(** * Length-limited canonical Huffman code lengths, in place

    Shallow embedding of [src/compression/bzip2/huffman-allocator.ts].

    Numbers.  The buffer holds JavaScript numbers.  On integers of absolute
    value below 2^53 their sum, comparison and remainder are the exact
    integer ones, so a slot is a [Z]; [%] is the truncating remainder
    [Z.rem].  The operators [>>] and [<<] work on 32-bit integers: their
    wrap-around is written out with [toInt32].  Weights are added in
    pass 1 only, and a sum beyond 2^53 is rounded there:
    [setExtendedParentPointers_with] is pass 1 over an addition [plus] of
    the weights, [double_add] is the addition of the doubles, and what is
    stated about the sums is stated for every [plus] that is exact up to
    2^53 ([adds_exactly]).

    Buffer.  The functions of the source share one array and update it in
    place: the array is the state of a small monad.  A store [array[i] = v]
    with [i] negative does not touch the elements of a JavaScript array (an
    ordinary array keeps [v] under the property key [i], a typed array drops
    it); the model leaves the elements alone and records the store in
    [stray].  A read outside [0 .. length-1] and a store at [length] or
    beyond are not modelled any further: they stop the computation with
    [OutOfBounds].  A loop whose exit depends on the contents of the buffer
    runs on fuel and stops with [OutOfFuel] when the fuel is used up.
    Only for [first] and [findNodesToRelocate], which are looked at on any
    arguments, the reads outside are followed up: [first_any] and
    [findNodesToRelocate_any] read [undefined] there and go on as
    JavaScript does.

    Results.  Pass 1 leaves a tree on every buffer of three slots or more
    ([setExtendedParentPointers_tree]), and on a tree [first] computes
    [low] ([first_low]).  With [maximumLength] at least [ceil(log2(n))] the
    entry point returns, overwrites every slot, and leaves lengths from [1]
    to [maximumLength] that never go up ([alloc_any]); with [maximumLength]
    above [ceil(log2(n))] every access stays within the buffer and the
    Kraft sum is [1].  With [maximumLength = ceil(log2(n))] the insert depth
    can be [0]: stores then go to negative indices and the Kraft sum
    exceeds [1].  None of this needs the frequencies to be sorted.

    Further on.  Pass 1 keeps the total weight
    ([setExtendedParentPointers_weight]).  A limit that the unlimited
    lengths respect changes nothing ([alloc_fits]), and a limit that cuts
    is reached ([relocation_deep]).  A turn of the limited assigner is
    described once ([anlr_turn]); from it: the stores below the buffer
    happen exactly with insert depth [0], at the indices [-1] and [-2]
    only, and exactly then the Kraft sum is above [1] ([alloc_stray],
    [alloc_stray_few], [alloc_kraft]).  Multiplying the frequencies by a
    constant changes nothing ([alloc_scaled]): pass 1 makes the same
    choices, and passes 2 and 3 read the pointers only.

    On any arguments.  [first_any] and [findNodesToRelocate_any] store
    nothing, and they return as long as no sum of two indices leaves the
    32-bit integers ([first_any_returns],
    [findNodesToRelocate_any_returns]; [first_any_wraps] is a call that
    does not return).  A call of [first] or [findNodesToRelocate] that
    returns is a call of them ([first_any_agrees],
    [findNodesToRelocate_any_agrees]).  On frequencies that are not
    negative and add up to 2^53 at most every sum of pass 1 is exact
    ([setExtendedParentPointers_with_exact]); beyond, the sums are
    rounded ([setExtendedParentPointers_rounds], [scaling_rounds]). *)

From Stdlib Require Import ZArith List Lia Bool.
From stdpp Require Import base list.
Import ListNotations.
Open Scope Z_scope.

▬▬▬▬▬▬

### Task requirements
Going back to the entries above, set down exactly the lines that begin at the one with "arguments, the reads" and end at the one with "([setExtendedParentPointers_tree]), and on", both included, and nothing else.

### Finished exercise
    arguments, the reads outside are followed up: [first_any] and
    [findNodesToRelocate_any] read [undefined] there and go on as
    JavaScript does.

    Results.  Pass 1 leaves a tree on every buffer of three slots or more
    ([setExtendedParentPointers_tree]), and on a tree [first] computes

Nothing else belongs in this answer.